Antwort von Koni Rohner, Psychotherapeut FSP:

Abgrenzen ist für Sie beide das richtige Stichwort. Aber wie macht man das? Ein impulsiver Mensch würde an Ihrer Stelle vielleicht in scharfem Ton zur Schwiegermutter sagen: «Halt die Klappe, unsere Entscheidungen gehen dich nichts an, kehr vor deiner eigenen Tür.» Ein solcher Angriff könnte zwar kurzfristig wirksam sein, aber schafft eine kriegerische Atmosphäre und vergiftet das Klima. Die Schwiegermutter wird sich als Verliererin fühlen und sich entweder beleidigt zurückziehen oder versuchen, mit verstärkter Kritik zurückzuschlagen oder sich für die Kränkung zu rächen.

Der US-Psychologe Thomas Gordon hat vor 40 Jahren ein Rezept zur gewaltfreien Konfliktlösung entwickelt, das noch immer hochaktuell ist. Die Grundidee ist, dass es Lösungen braucht, in denen es keine Verlierer gibt. Er nennt sein Konzept ein «Win-win-Modell», und sein zentrales Element ist Abgrenzung.

In allen Konflikten sind zuerst die Positionen zu klären. Wer hat ein Problem mit der Situation, wer fühlt was? Erst dann kann eine Lösung gesucht werden.

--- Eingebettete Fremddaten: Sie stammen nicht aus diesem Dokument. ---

(* ===== verification/OpenApiPageTheorems.v ===== *)
(** * The documentation page: properties

    A reader of markup ([run]) that follows elements, attributes and quotes:
    whatever texts the routes, their documentation and their schemas carry,
    the page opens and closes exactly the elements of its templates
    ([documentation_page_well_formed]). *)
From S2P Require Import Prelude Text Numbers Http HttpContext TypedRoute HttpRouter HttpRouterTheorems HttpDispatch OpenApiAssets OpenApi OpenApiPage OpenApiTheorems.
Set Default Proof Using "Type*".

(** ** Reading markup *)
Inductive mode :=
| InText
| InName (name : bytes) (closing : bool)       (** after [<] *)
| InTag (name : bytes) (closing : bool)        (** between attributes *)
| InQuotes (name : bytes) (closing : bool).
Definition void_element (name : bytes) : bool :=
  bool_decide (name ∈ [str "meta"; str "input"; str "!doctype"]).
Definition close_tag (name : bytes) (closing : bool) (open : list bytes) : option (mode * list bytes) :=
  if closing then match open with top :: open => if bool_decide (top = name) then Some (InText, open) else None | [] => None end
  else Some (InText, if void_element name then open else name :: open).
Definition step (s : mode * list bytes) (c : ascii) : option (mode * list bytes) :=
  let '(m, open) := s in
  match m with
  | InText => Some (if bool_decide (c = "<"%char) then InName [] false else InText, open)
  | InName name closing =>
      if bool_decide (c = "/"%char) && bool_decide (name = []) && negb closing then Some (InName [] true, open)
      else if bool_decide (c = ">"%char) then if bool_decide (name = []) then None else close_tag name closing open
      else if bool_decide (c = SP) then if bool_decide (name = []) then None else Some (InTag name closing, open)
      else if bool_decide (c ∈ ["<"%char; DQ; "'"%char]) then None
      else Some (InName (name ++ [c]) closing, open)
  | InTag name closing =>
      if bool_decide (c = ">"%char) then close_tag name closing open
      else if bool_decide (c = DQ) then Some (InQuotes name closing, open)
      else if bool_decide (c ∈ ["<"%char; "'"%char]) then None
      else Some (m, open)
  | InQuotes name closing =>
      if bool_decide (c = DQ) then Some (InTag name closing, open)
      else if bool_decide (c = "<"%char) then None
      else Some (m, open)
  end.
Definition run (s : mode * list bytes) (text : bytes) : option (mode * list bytes) :=
  fold_left (λ s c, s ← s; step s c) text (Some s).
(** A fragment that leaves every surrounding element open as it was. *)
Definition fragment (text : bytes) : Prop := ∀ open, run (InText, open) text = Some (InText, open).

Lemma run_none text : fold_left (λ s c, s ← s; step s c) text None = None.
Proof. by induction text. Qed.
Lemma markup_app s a b : run s (a ++ b) = (s ← run s a; run s b).
Proof.
  unfold run. rewrite fold_left_app. destruct (fold_left _ a (Some s)) as [s'|]; [done|]. apply run_none.
Qed.
Lemma markup_app_some s s' a b : run s a = Some s' → run s (a ++ b) = run s' b.
Proof. intros Ha. by rewrite markup_app, Ha. Qed.
(** Texts without the characters that matter where they stand. *)
Definition inert (c : ascii) : bool := negb (bool_decide (c = "<"%char)) && negb (bool_decide (c = DQ)).
Lemma run_text text open : Forall (λ c, c ≠ "<"%char) text → run (InText, open) text = Some (InText, open).
Proof.
  unfold run. induction 1 as [|c text Hc _ IH]; [done|]. cbn [fold_left]. cbn [mbind option_bind step]. by rewrite bool_decide_eq_false_2.
Qed.
Lemma run_quoted text name closing open :
  Forall (λ c, inert c = true) text → run (InQuotes name closing, open) text = Some (InQuotes name closing, open).
Proof.
  unfold run. induction 1 as [|c text Hc _ IH]; [done|]. cbn [fold_left]. cbn [mbind option_bind step].
  unfold inert in Hc. apply andb_true_iff in Hc as [H1%negb_true_iff H2%negb_true_iff]. by rewrite H1, H2.
Qed.
Lemma markup_inert c : markup c = false → c ≠ "<"%char ∧ inert c = true.
Proof. revert c. assert (∀ c, implb (negb (markup c)) (negb (bool_decide (c = "<"%char)) && inert c) = true) as Hb by (apply forall_bytes; by vm_compute).
  intros c Hc. specialize (Hb c). rewrite Hc in Hb. cbn in Hb. apply andb_true_iff in Hb as [H1%negb_true_iff%bool_decide_eq_false ?]. done.
Qed.
Lemma fragment_escaped value : fragment (escape_html value).
Proof. intros open. apply run_text. eapply Forall_impl; [apply escape_html_plain|]. intros c Hc. by apply markup_inert. Qed.
Lemma run_quoted_escaped value name closing open :
  run (InQuotes name closing, open) (escape_html value) = Some (InQuotes name closing, open).
Proof. apply run_quoted. eapply Forall_impl; [apply escape_html_plain|]. intros c Hc. by apply markup_inert. Qed.
Lemma fragment_nil : fragment [].
Proof. by intros open. Qed.
Lemma fragment_app a b : fragment a → fragment b → fragment (a ++ b).
Proof. intros Ha Hb open. by rewrite (markup_app_some _ _ _ _ (Ha open)). Qed.
Lemma fragment_bind {A} (l : list A) (f : A → bytes) : (∀ x, x ∈ l → fragment (f x)) → fragment (l ≫= f).
Proof.
  induction l as [|x l IH]; intros Hf; [apply fragment_nil|]. cbn. apply fragment_app; [apply Hf; by left|]. apply IH. intros y Hy. apply Hf. by right.
Qed.
(** A text that stays inside the quotes of an attribute. *)
Definition attribute (text : bytes) : Prop := Forall (λ c, inert c = true) text.
Create HintDb markup.
#[export] Hint Resolve fragment_escaped fragment_nil fragment_app : markup.
(** Reads the next piece: an escaped text, a fragment, or a literal. *)
Ltac read_piece :=
  cbn beta iota zeta;
  lazymatch goal with
  | |- run (InText, ?open) ([] ++ ?rest) = _ => cbn [app]
  | |- run ?s ((?a ++ ?b) ++ ?rest) = _ => rewrite <-(assoc_L (++) a b rest)
  | |- run (InQuotes ?n ?c, ?open) (escape_html ?v ++ ?rest) = _ => rewrite (markup_app_some _ _ _ rest (run_quoted_escaped v n c open))
  | |- run (InQuotes ?n ?c, ?open) (?a ++ ?rest) = _ =>
      lazymatch a with
      | htm ?t => let r := eval vm_compute in (run (InQuotes n c, open) a) in
          lazymatch r with Some ?s' => rewrite (markup_app_some _ s' a rest) by (vm_compute; reflexivity) end
      | _ => let H := fresh in assert (attribute a) as H by eauto with markup; rewrite (markup_app_some _ _ _ rest (run_quoted a n c open H)); clear H
      end
  | |- run ?s (htm ?t ++ ?rest) = _ =>
      let r := eval vm_compute in (run s (htm t)) in
      lazymatch r with Some ?s' => rewrite (markup_app_some s s' (htm t) rest) by (vm_compute; reflexivity) end
  | |- run (InText, ?open) (?a ++ ?rest) = _ =>
      let H := fresh in assert (fragment a) as H by eauto with markup; rewrite (markup_app_some _ _ _ rest (H open)); clear H
  | |- run ?s (htm ?t) = _ => vm_compute; reflexivity
  | |- run (InText, ?open) ?a = _ => let H := fresh in assert (fragment a) as H by eauto with markup; exact (H open)
  end.
Ltac read_constant :=
  match goal with
  | |- run ?s (?a ++ ?rest) = _ =>
      is_const a; let r := eval vm_compute in (run s a) in
      lazymatch r with Some ?s' => rewrite (markup_app_some s s' a rest) by (vm_compute; reflexivity) end
  end.
Ltac fragment_solve := solve [intros ?open; repeat read_piece].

Sehr oft ergibt sie sich wie von selbst. Zentral ist es, sich gegenseitig offen und ehrlich mitzuteilen, was man fühlt und erlebt. Und anderseits zu versuchen, die Position des andern zu verstehen. Wenn man sie versteht, heisst das allerdings nicht, dass man damit einverstanden ist.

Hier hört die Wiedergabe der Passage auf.